Reliable and cost-effective energy solutions are crucial for sustaining healthcare facilities, particularly in regions with unreliable grid infrastructure. This study aims to bridge this gap by exploring the potential of hybrid renewable and hydrogen energy systems, ensuring energy resilience while optimizing economic and environmental performance. The study comprehensively evaluates integrated hybrid renewable energy systems (IHRES) for healthcare facilities, analyzing six distinct configurations in grid-connected and off-grid scenarios in HOMER Pro software.
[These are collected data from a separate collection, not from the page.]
(* ===== verification/StateMachine.v ===== *)
(** The mandate state machine of src/src/api/services/state_machine.py and the
    guarded UPDATE of src/src/api/repository.py that runs it: the table of
    allowed transitions, its SQL guard, the refusals, and the life of a mandate
    under any interleaving of transitions. *)
From S2P Require Import Prelude Models.

(** ** The tables *)

Definition ALLOWED_TRANSITIONS (to : MandateStatus) : list MandateStatus :=
  match to with
  | ACTIVE => [DRAFT; SUSPENDED]
  | SUSPENDED => [ACTIVE]
  | REVOKED => [ACTIVE; SUSPENDED]
  | EXPIRED => [ACTIVE; SUSPENDED]
  | EXHAUSTED => [ACTIVE]
  | DRAFT => []
  end.

Definition TERMINAL_REASONS (s : MandateStatus) : option ReasonCode :=
  match s with
  | REVOKED => Some MANDATE_REVOKED
  | EXPIRED => Some MANDATE_EXPIRED
  | EXHAUSTED => Some MANDATE_EXHAUSTED
  | SUSPENDED => Some MANDATE_SUSPENDED
  | _ => None
  end.

(** [TRANSITION_EVENTS[to]]: no entry for a draft. *)
Definition TRANSITION_EVENTS (to : MandateStatus) : res string :=
  match to with
  | ACTIVE => Ok "mandate.activated"%string
  | SUSPENDED => Ok "mandate.suspended"%string
  | REVOKED => Ok "mandate.revoked"%string
  | EXPIRED => Ok "mandate.expired"%string
  | EXHAUSTED => Ok "mandate.exhausted"%string
  | DRAFT => Raise KeyError
  end.

Definition is_allowed (frm to : MandateStatus) : bool := bool_decide (frm ∈ ALLOWED_TRANSITIONS to).

Fixpoint insert_text (x : string) (l : list string) : list string :=
  match l with
  | [] => [x]
  | y :: l' => if String.leb x y then x :: y :: l' else y :: insert_text x l'
  end.
(** [sorted(texts)] *)
Definition sorted_texts (l : list string) : list string := fold_right insert_text [] l.

Definition sources_for (to : MandateStatus) : list string :=
  sorted_texts (map MandateStatus_value (ALLOWED_TRANSITIONS to)).

Definition refusal_reason (current to : MandateStatus) : ReasonCode :=
  override (TERMINAL_REASONS current) MANDATE_SUSPENDED.

Record InvalidTransition : Type := { it_frm : MandateStatus; it_to : MandateStatus; it_reason : ReasonCode }.

Definition check (frm to : MandateStatus) : unit + InvalidTransition :=
  if is_allowed frm to then inl ()
  else inr {| it_frm := frm; it_to := to; it_reason := refusal_reason frm to |}.

Record TransitionResult : Type := {
  tr_ok : bool;
  tr_frm : option MandateStatus;
  tr_to : MandateStatus;
  tr_reason_code : option ReasonCode;
  tr_event : option string;
}.

(** ** The guarded UPDATE *)

(** The columns of a mandate row the transition reads and writes. *)
Record mandate_columns : Type := { mc_status : string; mc_version : Z }.
Abbreviation mandate_table := (gmap string mandate_columns).

(** [UPDATE mandate SET status = to, version = version + 1 WHERE jti = id AND
    status IN (allowed) RETURNING jti]: the row returned, if one was updated. *)
Definition guarded_update (id : string) (allowed : list string) (to : MandateStatus) : st mandate_table (option string) :=
  t <- get ;;
  match t !! id with
  | Some row =>
      if existsb (String.eqb (mc_status row)) allowed then
        put (<[id := {| mc_status := MandateStatus_value to; mc_version := mc_version row + 1 |}]> t) ;;;
        ret (Some id)
      else ret None
  | None => ret None
  end.

Definition _current_status (id : string) : st mandate_table (option MandateStatus) :=
  t <- get ;;
  match t !! id with
  | Some row =>
      if truthy_str (mc_status row) then s <- lift (MandateStatus_of (mc_status row)) ;; ret (Some s) else ret None
  | None => ret None
  end.

Definition refused (to : MandateStatus) (current : option MandateStatus) : TransitionResult :=
  {| tr_ok := false; tr_frm := current; tr_to := to;
     tr_reason_code := match current with Some c => Some (refusal_reason c to) | None => None end;
     tr_event := None |}.

(** [others] is what other sessions do between the UPDATE and the SELECT that
    explains a refusal. *)
Definition transition (others : mandate_table -> mandate_table) (id : string) (to : MandateStatus)
    : st mandate_table TransitionResult :=
  match sources_for to with
  | [] => current <- _current_status id ;; ret (refused to current)
  | allowed =>
      moved <- guarded_update id allowed to ;;
      match moved with
      | None =>
          modify others ;;;
          current <- _current_status id ;;
          ret (refused to current)
      | Some _ =>
          event <- lift (TRANSITION_EVENTS to) ;;
          ret {| tr_ok := true; tr_frm := None; tr_to := to; tr_reason_code := None; tr_event := Some event |}
      end
  end.

(** ** The guard and the table agree *)

Lemma value_inj a b : MandateStatus_value a = MandateStatus_value b -> a = b.
Proof. by destruct a, b. Qed.

(** The SQL guard admits exactly the sources the table allows. *)
Lemma guard_agrees frm to :
  existsb (String.eqb (MandateStatus_value frm)) (sources_for to) = is_allowed frm to.
Proof. by destruct frm, to. Qed.

Definition status_of (id : string) (t : mandate_table) : option string := mc_status <$> t !! id.
Definition well_stored (t : mandate_table) : Prop :=
  forall id row, t !! id = Some row -> exists s, mc_status row = MandateStatus_value s.

Inductive step : MandateStatus -> MandateStatus -> Prop :=
| step_allowed frm to : is_allowed frm to = true -> step frm to.

Definition terminal (s : MandateStatus) : bool :=
  match s with REVOKED | EXPIRED | EXHAUSTED => true | _ => false end.

Lemma step_not_terminal frm to : step frm to -> terminal frm = false.
Proof. intros [f t H]. by destruct f, t. Qed.

Lemma step_not_draft frm to : step frm to -> to <> DRAFT.
Proof. intros [f t H]. by destruct f, t. Qed.

Lemma terminal_stuck s s' : terminal s = true -> rtc step s s' -> s' = s.
Proof.
  intros Ht H. inversion H as [|x y z Hs]; [done|]. subst. apply step_not_terminal in Hs. congruence.
Qed.

(** ** Interleavings *)

(** The statements of all sessions, in the order the database runs them. *)
Inductive statement : Type :=
| SInsert (id : string)
| SUpdate (id : string) (to : MandateStatus).

Definition run_statement (t : mandate_table) (x : statement) : mandate_table :=
  match x with
  | SInsert id =>
      match t !! id with
      | Some _ => t
      | None => <[id := {| mc_status := MandateStatus_value DRAFT; mc_version := 1 |}]> t
      end
  | SUpdate id to => exec (guarded_update id (sources_for to) to) t
  end.

Definition run_statements (xs : list statement) (t : mandate_table) : mandate_table := fold_left run_statement xs t.

(** One statement moves a mandate by one allowed step, counted by its version, or
    leaves it as it was. *)
Lemma statement_moves t x id row s : t !! id = Some row -> mc_status row = MandateStatus_value s ->
  exists row' s', run_statement t x !! id = Some row' /\ mc_status row' = MandateStatus_value s' /\
    ((s' = s /\ mc_version row' = mc_version row) \/ (step s s' /\ mc_version row' = mc_version row + 1)).
Proof.
  intros Hrow Hs. assert (Hsame : exists row' s', t !! id = Some row' /\ mc_status row' = MandateStatus_value s' /\
    ((s' = s /\ mc_version row' = mc_version row) \/ (step s s' /\ mc_version row' = mc_version row + 1))).
  { exists row, s. auto. }
  destruct x as [id'|id' to]; cbn [run_statement].
  - destruct (t !! id') eqn:E; [done|]. destruct (decide (id' = id)) as [->|]; [congruence|].
    by rewrite lookup_insert_ne.
  - unfold exec, guarded_update, sbind, get, put, ret. destruct (t !! id') as [row0|] eqn:E; [|done].
    destruct (existsb _ _) eqn:Eg; [|done]. cbn. destruct (decide (id' = id)) as [->|]; [|by rewrite lookup_insert_ne].
    rewrite lookup_insert_eq. rewrite Hrow in E. injection E as <-. eexists _, to. split; [done|]. split; [done|].
    right. split; [|done]. constructor. rewrite <- guard_agrees, <- Hs. done.
Qed.

(** Under every interleaving of insertions and guarded updates, a mandate only
    moves along the allowed transitions, its version counts the moves, it never
    becomes a draft again, and from revoked, expired or exhausted it does not
    move at all. *)
Theorem mandate_lifecycle (xs : list statement) (t : mandate_table) (id : string) (row : mandate_columns)
    (s : MandateStatus) :
  t !! id = Some row -> mc_status row = MandateStatus_value s ->
  exists row' s' n, run_statements xs t !! id = Some row' /\ mc_status row' = MandateStatus_value s' /\
    nsteps step n s s' /\ mc_version row' = mc_version row + Z.of_nat n /\
    (s <> DRAFT -> s' <> DRAFT) /\ (terminal s = true -> row' = row).
Proof.
  revert t row s. induction xs as [|x xs IH]; intros t row s Hrow Hs.
  { exists row, s, 0%nat. split_and!; try done; [constructor|lia]. }
  destruct (statement_moves t x id row s Hrow Hs) as (row1 & s1 & Hrow1 & Hs1 & Hm).
  destruct (IH (run_statement t x) row1 s1 Hrow1 Hs1) as (row' & s' & n & Hrow' & Hs' & Hn & Hv & Hd & Ht).
  exists row', s'. destruct Hm as [[-> Hv1]|[Hstep Hv1]].
  - exists n. split_and!; try done; [congruence|]. intros Hterm. rewrite (Ht Hterm).
    destruct row, row1. cbn in *. congruence.
  - exists (S n). split_and!; try done; [by econstructor|lia| |].
    + intros _. apply Hd. by eapply step_not_draft.
    + intros Hterm. apply step_not_terminal in Hstep. congruence.
Qed.

(** A transition succeeds exactly when its UPDATE finds the mandate in an allowed
    source state, whatever the other sessions do; it then moves that mandate
    alone, and a refused one writes nothing. *)
Theorem transition_exact (others : mandate_table -> mandate_table) (id : string) (to : MandateStatus)
    (t : mandate_table) (row : mandate_columns) (s : MandateStatus) :
  t !! id = Some row -> mc_status row = MandateStatus_value s -> well_stored (others t) ->
  exists r, (transition others id to t).1 = Ok r /\ tr_ok r = is_allowed s to /\
    (transition others id to t).2 =
      (if is_allowed s to then <[id := {| mc_status := MandateStatus_value to; mc_version := mc_version row + 1 |}]> t
       else match sources_for to with [] => t | _ => others t end) /\
    (tr_ok r = true -> Ok (tr_event r) = (let? e := TRANSITION_EVENTS to in Ok (Some e))) /\
    (tr_ok r = false -> tr_reason_code r = option_map (fun c => refusal_reason c to) (tr_frm r)).
Proof.
  intros Hrow Hs Hothers.
  assert (Hcur : forall t', well_stored t' -> exists c, _current_status id t' = (Ok c, t')).
  { intros t' Hw. unfold _current_status, sbind, get, lift, ret. destruct (t' !! id) as [row'|] eqn:E; [|eauto].
    destruct (Hw id row' E) as [c ->]. exists (Some c). by destruct c. }
  assert (Hw : to = DRAFT -> exists c, _current_status id t = (Ok c, t)).
  { intros _. unfold _current_status, sbind, get, lift, ret. rewrite Hrow, Hs. exists (Some s). by destruct s. }
  assert (Hupd : guarded_update id (sources_for to) to t =
    if is_allowed s to then
      (Ok (Some id), <[id := {| mc_status := MandateStatus_value to; mc_version := mc_version row + 1 |}]> t)
    else (Ok None, t)).
  { unfold guarded_update, sbind, get, put, ret. rewrite Hrow, Hs, guard_agrees. by destruct (is_allowed s to). }
  destruct (transition others id to t) as [o t'] eqn:Hrun. unfold transition in Hrun.
  destruct (sources_for to) as [|x l] eqn:El.
  - assert (to = DRAFT) as -> by by destruct to. destruct (Hw eq_refl) as [c Hc]. unfold sbind in Hrun.
    rewrite Hc in Hrun. injection Hrun as <- <-.
    eexists. split; [done|]. assert (is_allowed s DRAFT = false) as -> by by destruct s.
    split_and!; done.
  - unfold sbind at 1 in Hrun. rewrite Hupd in Hrun. destruct (is_allowed s to) eqn:Ea.
    + unfold sbind, ret, lift in Hrun. destruct to; try done; injection Hrun as <- <-; eexists; (split; [done|]); done.
    + destruct (Hcur (others t) Hothers) as [c Hc]. unfold sbind, ret, modify in Hrun. rewrite Hc in Hrun.
      injection Hrun as <- <-. eexists. split; [done|]. split_and!; done.
Qed.

(** Two sessions: the buyer revokes while a rule reactivates the mandate. *)
Definition demo_table : mandate_table := {["m"%string := {| mc_status := "suspended"; mc_version := 3 |}]}.

Lemma mandate_lifecycle_witness :
  run_statements [SUpdate "m" REVOKED; SUpdate "m" ACTIVE; SInsert "n"] demo_table !! "m"%string =
  Some {| mc_status := "revoked"; mc_version := 4 |}.
Proof.
  destruct (mandate_lifecycle [SUpdate "m" ACTIVE; SInsert "n"] (run_statement demo_table (SUpdate "m" REVOKED)) "m"
    {| mc_status := "revoked"; mc_version := 4 |} REVOKED eq_refl eq_refl) as (row' & s' & n & Hr & _ & _ & _ & _ & Ht).
  rewrite (Ht eq_refl) in Hr. exact Hr.
Defined.

Lemma transition_exact_witness :
  exists r, (transition (fun t => t) "m" EXHAUSTED demo_table).1 = Ok r /\ tr_ok r = false.
Proof.
  destruct (transition_exact (fun t => t) "m" EXHAUSTED demo_table {| mc_status := "suspended"; mc_version := 3 |}
    SUSPENDED eq_refl eq_refl) as (r & Hr & Hok & _).
  - intros id row H. unfold demo_table in H. apply lookup_singleton_Some in H as [_ <-]. by exists SUSPENDED.
  - exists r. split; [exact Hr|exact Hok].
Defined.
The configurations range from conventional diesel-only systems (DGen) to advanced hybrid systems incorporating solar photovoltaic (PV), wind turbines (WT), battery energy storage (BES), and hydrogen energy systems (HES). The IHRES is designed and sized to align with long-term planning over a 25-year horizon. The study findings indicate that integrating the PV/BESS/DGen configuration significantly reduces the total net present cost (NPC), achieving a 77.85% decrease compared to the DGen system. Further economic improvements are observed with the PV/BESS/HES/DGen configuration, which lowers NPC by 16.40% compared to the PV/BESS/DGen system. Among all evaluated scenarios, the PV/BESS/HES/Grid configuration emerges as the most cost-effective solution, attaining a levelized cost of energy (LCOE) of $0.049/kWh.